Young people in America don’t understand what hip hop is, he said, and so they’ve confused it with what they see on TV and what they can buy at the mall.
“Rap music is a way of expression somewhere between speaking and singing,” he said. “Hip-hop is a term for black creativity over the last 30 years. But black people have always been creative, and if hip-hop were to disappear, we would be creative still.”
The rapper said he was scared and disappointed to see violent rappers like 50 Cent getting heavy press coverage and selling millions of albums.
“I’m not mad at 50 Cent,” he said. “I’m mad at [record executive] Jimmy Iovine at Interscope Records, who’s been playing this blood game for years.”

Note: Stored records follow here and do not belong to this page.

Lemma keep_variant_rules (v : variant) (cfg : config) :
  keep_variant v cfg = first_failure rules v cfg.
Proof.
  unfold keep_variant, rules, first_failure.
  unfold rule_pass, rule_qual_present, rule_dp_present, rule_ad_present,
    rule_vaf_present, rule_qual_min, rule_dp_min, rule_alt_min, rule_vaf_min,
    rule_repeat, qual_missing.
  destruct (require_pass cfg && _); [done|].
  destruct (v_qual v) as [qual|]; [|done].
  destruct (Num.isnan qual); [done|].
  destruct (v_dp v) as [dp|]; [|done].
  destruct (v_ad_alt_max v) as [ad|]; [|done].
  destruct (v_vaf v) as [vaf|]; [|done].
  destruct (Num.ltb qual _); [done|].
  destruct (dp <? _); [done|].
  destruct (ad <? _); [done|].
  destruct (Num.ltb vaf _); [done|].
  by destruct (drop_str_artifacts cfg && _).
Qed.

(** C1: the classifier is the evaluation of the ordered rules (PASS
    requirement, missing fields, thresholds, repeat heuristic) that
    stops at the first rule that fails, so its reason is the reason of
    that rule; every record whose filter status is neither "." nor
    "PASS" is dropped with reason "FILTER!=PASS" when the PASS
    requirement is on, whatever its quality, in particular when the
    quality is below the minimum. *)
Theorem keep_variant_first_failure (v : variant) (cfg : config) :
  keep_variant v cfg = first_failure rules v cfg
  ∧ (require_pass cfg = true → v_filt v ≠ "." → v_filt v ≠ "PASS" →
     keep_variant v cfg = (false, "FILTER!=PASS")).
Proof.
  split; [apply keep_variant_rules|].
  intros Hpass Hdot Hp. unfold keep_variant. rewrite Hpass.
  rewrite bool_decide_eq_false_2; [done|]. intros Hin.
  apply elem_of_cons in Hin as [Hin|Hin]; [done|].
  apply elem_of_cons in Hin as [Hin|Hin]; [done|].
  by apply elem_of_nil in Hin.
Qed.

(** ** TMB *)

Lemma positive_truthy (p : float) :
  Num.ltb Num.zero p = true → Num.truthy p = true.
Proof. by destruct p. Qed.
Record academicInfo_t := mkAcademicInfo {
  gpa : value;
  currentEducation : value
}.

Record essay_t := mkEssay { response : value }.

(** The members the helpers read; the entries of [extracurriculars] and
    [workExperience] are only counted. *)
Record applicationData_t := mkApplicationData {
  personalInfo : option personalInfo_t;
  academicInfo : option academicInfo_t;
  essays : option (list essay_t);
  extracurriculars : option (list value);
  workExperience : option (list value)
}.

(** [o?.p] *)
Definition opt {A} (o : option A) (p : A -> value) : value :=
  match o with
  | Some a => p a
  | None => Undefined
  end.

Record sections_t := mkSections {
  s_personalInfo : nat;
  s_academicInfo : nat;
  s_essays : nat;
  s_extracurriculars : nat;
  s_workExperience : nat
}.

Record progress := mkProgress {
  sections : sections_t;
  completedSections : nat;
  totalSections : nat;
  percentage : Q;
  isComplete : bool
}.

(** [a && a.length > 0] for an array that may be [undefined] *)
Definition non_empty {A} (a : option (list A)) : bool :=
  match a with
  | Some l => (0 <? length l)%nat
  | None => false
  end.

Definition calculateApplicationProgress (applicationData : applicationData_t) : progress :=
  let totalSections := 5%nat in
  let completedSections := 0%nat in
  let personalInfo := personalInfo applicationData in
  let personal_done :=
    truthy (opt personalInfo firstName) && truthy (opt personalInfo lastName)
    && truthy (opt personalInfo email) && truthy (opt personalInfo phone)
    && truthy (opt personalInfo dateOfBirth) in
  let s1 := if personal_done then 1%nat else 0%nat in
  let completedSections := if personal_done then S completedSections else completedSections in
  let academicInfo := academicInfo applicationData in
  let academic_done :=
    truthy (opt academicInfo gpa) && truthy (opt academicInfo currentEducation) in
  let s2 := if academic_done then 1%nat else 0%nat in
  let completedSections := if academic_done then S completedSections else completedSections in
  let essays := essays applicationData in
  let essays_done :=
    non_empty essays
    && forallb (fun essay => truthy (response essay)
                             && gt (value_length (response essay)) 100)
         (default [] essays) in
  let s3 := if essays_done then 1%nat else 0%nat in
  let completedSections := if essays_done then S completedSections else completedSections in
  let extra_done := non_empty (extracurriculars applicationData) in
  let s4 := if extra_done then 1%nat else 0%nat in
  let completedSections := if extra_done then S completedSections else completedSections in
  let work_done := non_empty (workExperience applicationData) in
  let s5 := if work_done then 1%nat else 0%nat in
  let completedSections := if work_done then S completedSections else completedSections in
  {| sections := mkSections s1 s2 s3 s4 s5;
     completedSections := completedSections;
     totalSections := totalSections;
     percentage :=
       Math_round (inject_Z (Z.of_nat completedSections)
                   / inject_Z (Z.of_nat totalSections) * 100);
     isComplete := (completedSections =? totalSections)%nat |}.

(** [`${n}`] for a non-negative integer *)
Definition number_to_string (n : nat) : string :=
  NilEmpty.string_of_uint (Nat.to_uint n).

(** [essays.forEach((essay, index) => ..)], from [index] on *)
Fixpoint essay_errors (index : nat) (essays : list essay_t) (errors : list string)
    : list string :=
  match essays with
  | [] => errors
  | essay :: rest =>
      let errors :=
        if negb (truthy (response essay)) || lt (value_length (response essay)) 100
        then errors ++ [("Essay " ++ number_to_string (index + 1)
                         ++ " must be at least 100 characters")%string]
        else errors in
      essay_errors (S index) rest errors
  end.

Record validation := mkValidation {
  isValid : bool;
  errors : list string
}.

(** [if (!v) errors.push(message)] *)
Definition require (v : value) (message : string) (errors : list string) : list string :=
  if negb (truthy v) then errors ++ [message] else errors.

Definition validateApplicationForSubmission (applicationData : applicationData_t)
    : validation :=
  let errors := [] in
  let personalInfo := personalInfo applicationData in
  let errors := require (opt personalInfo firstName) "First name is required" errors in
  let errors := require (opt personalInfo lastName) "Last name is required" errors in
  let errors := require (opt personalInfo email) "Email is required" errors in
  let errors := require (opt personalInfo phone) "Phone number is required" errors in
  let errors := require (opt personalInfo dateOfBirth) "Date of birth is required" errors in
  let academicInfo := academicInfo applicationData in
  let errors := require (opt academicInfo gpa) "GPA is required" errors in
  let errors :=
    require (opt academicInfo currentEducation) "Current education level is required"
      errors in
  let essays := essays applicationData in
  let errors :=
    if negb (non_empty essays) then errors ++ ["At least one essay is required"%string]
    else essay_errors 0 (default [] essays) errors in
  {| isValid := (length errors =? 0)%nat; errors := errors |}.

End applicationHelpers.

(** ** utils/slugify.js *)

Module Slug.

Definition dash : N := 45.

(** The class [\w]. *)
Definition is_word (c : N) : bool :=
  Str.in_range 65 90 c || Str.in_range 97 122 c || Str.in_range 48 57 c || (c =? 95)%N.

(** [s.trim()] *)
Fixpoint trimStart (s : jsstring) : jsstring :=
  match s with
  | [] => []
  | c :: s' => if Str.is_whitespace c then trimStart s' else s
  end.

Definition trimEnd (s : jsstring) : jsstring := rev (trimStart (rev s)).

Definition trim (s : jsstring) : jsstring := trimEnd (trimStart s).

(** [s.replace(/\s+/g, "-")]: every maximal run of white space becomes
    one dash. *)
Fixpoint replace_whitespace (s : jsstring) : jsstring :=
  match s with
  | [] => []
  | c :: s' =>
      if Str.is_whitespace c then
        match s' with
        | c' :: _ =>
            if Str.is_whitespace c' then replace_whitespace s'
            else dash :: replace_whitespace s'
        | [] => [dash]
        end
      else c :: replace_whitespace s'
  end.

(** [s.replace(/[^\w-]+/g, "")] *)
Definition remove_non_word (s : jsstring) : jsstring :=
  List.filter (fun c => is_word c || (c =? dash)%N) s.

(** [s.replace(/--+/g, "-")]: every run of dashes becomes one dash. *)
Fixpoint collapse_dashes (s : jsstring) : jsstring :=
  match s with
  | [] => []
  | c :: s' =>
      if (c =? dash)%N then
        match s' with
        | c' :: _ => if (c' =? dash)%N then collapse_dashes s' else c :: collapse_dashes s'
        | [] => [c]
        end
      else c :: collapse_dashes s'
  end.

(** [s.replace(/^-+/, "")] and [s.replace(/-+$/, "")] *)
Fixpoint strip_leading_dashes (s : jsstring) : jsstring :=
  match s with
  | [] => []
  | c :: s' => if (c =? dash)%N then strip_leading_dashes s' else s
  end.

Definition strip_trailing_dashes (s : jsstring) : jsstring :=
  rev (strip_leading_dashes (rev s)).

Definition slugify (text : jsstring) : jsstring :=
  strip_trailing_dashes
    (strip_leading_dashes
       (collapse_dashes
          (remove_non_word
             (replace_whitespace
                (trim (Str.toLowerCase text)))))).

(** The part of a model's documents that [generateUniqueSlug] queries. *)
Record doc := mkDoc {
  d_id : ObjectId;
  d_slug : jsstring
}.

Definition jsstring_eqb (a b : jsstring) : bool :=
  (length a =? length b)%nat && Str.starts_with N.eqb a b.

(** [Model.findOne(query)] for [query = { slug }], with
    [_id: { $ne: excludeId }] when [excludeId] is given. *)
Definition Model_findOne (Model : list doc) (slug : jsstring) (excludeId : option ObjectId)
    : option doc :=
  List.find
    (fun d =>
       jsstring_eqb (d_slug d) slug
       && match excludeId with
          | Some id => negb (d_id d =? id)%N
          | None => true
          end)
    Model.

(** [`${n}`] for a counter *)
Definition counter_string (n : nat) : jsstring :=
  Str.lit (NilEmpty.string_of_uint (Nat.to_uint n)).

Chuck D said Iovine and other executives have been promoting violent rap for years without considering the consequences – and it’s lead to a lot of death in the black community.
“Jimmy Iovine has still got blood on his hands from Death Row, from Tupac and Biggie,” he said.
Tupac Shakur and The Notorious B.I.G. were feuding multimillion selling rappers who were gunned down within weeks of one another, what many consider to be the low point of the violent “Gangsta Rap” movement. Death Row” was the name of the most popular Gangsta Rap label, distributed by Interscope.
“For the 15 years I’ve been in rap music there have been all kinds of murders,” said Chuck D. ” From Scott LaRock [of Boogie Down Productions] all the way to Jam Master Jay [of Run DMC] this year. And they’ve never found one killer. But when [designed Gianni Versace] was killed, they caught that little cat who did that right away, on a houseboat.”
The rapper said it’s up to young Americans to reclaim hip-hop and remember not to abandon their intelligence for style.
“It doesn’t have to be like that,” said the rapper. “You can be intelligent and be hip-hop. You can be white and be hip-hop. You don’t have to buy into ‘dumbasssed-ness’ to be hip-hop. That’s not what it’s about. It’s not drug culture and it’s not gun culture.”
Taking questions from the audience after two hours of speaking, the rapper advised aspiring rappers look to the Internet and new technology as their ticket into the industry.
“The best way for a young man to get [into rap music] is to get a web site,” he said. “In two years this is going to be common knowledge, this is going to be the way it gets done.”
No longer a full time rapper, Chuck D has for years been a vocal advocate of music downloading and record industry reform.
“Young artists have a real gift,” he said. “Because the Internet is making it possible for everybody to get their music out there. It’s not a shame when music is downloaded because artists don’t get paid for it. It’s a shame when a rapper from Greensboro can’t even get on Greensboro radio.”
After exhausting questions from the audience, Chuck D sat on the edge of the stage without an entourage or barrier to sign autographs and talk with fans and friends. He gave his e-mail address to aspiring artists and encouraged them to send him MP3’s of their work.
It’s the hands on, personal part of a lecture tour he enjoys most, he said.
To one nervous fan who said the rapper didn’t have to sign his autograph to anyone personally, Chuck D laughed.
“Of course I sign everything to [the fans] personally,” he said. ‘If I wasn’t going to do that I’d just have a ‘Chuck D’ stamp. I do everything personally.”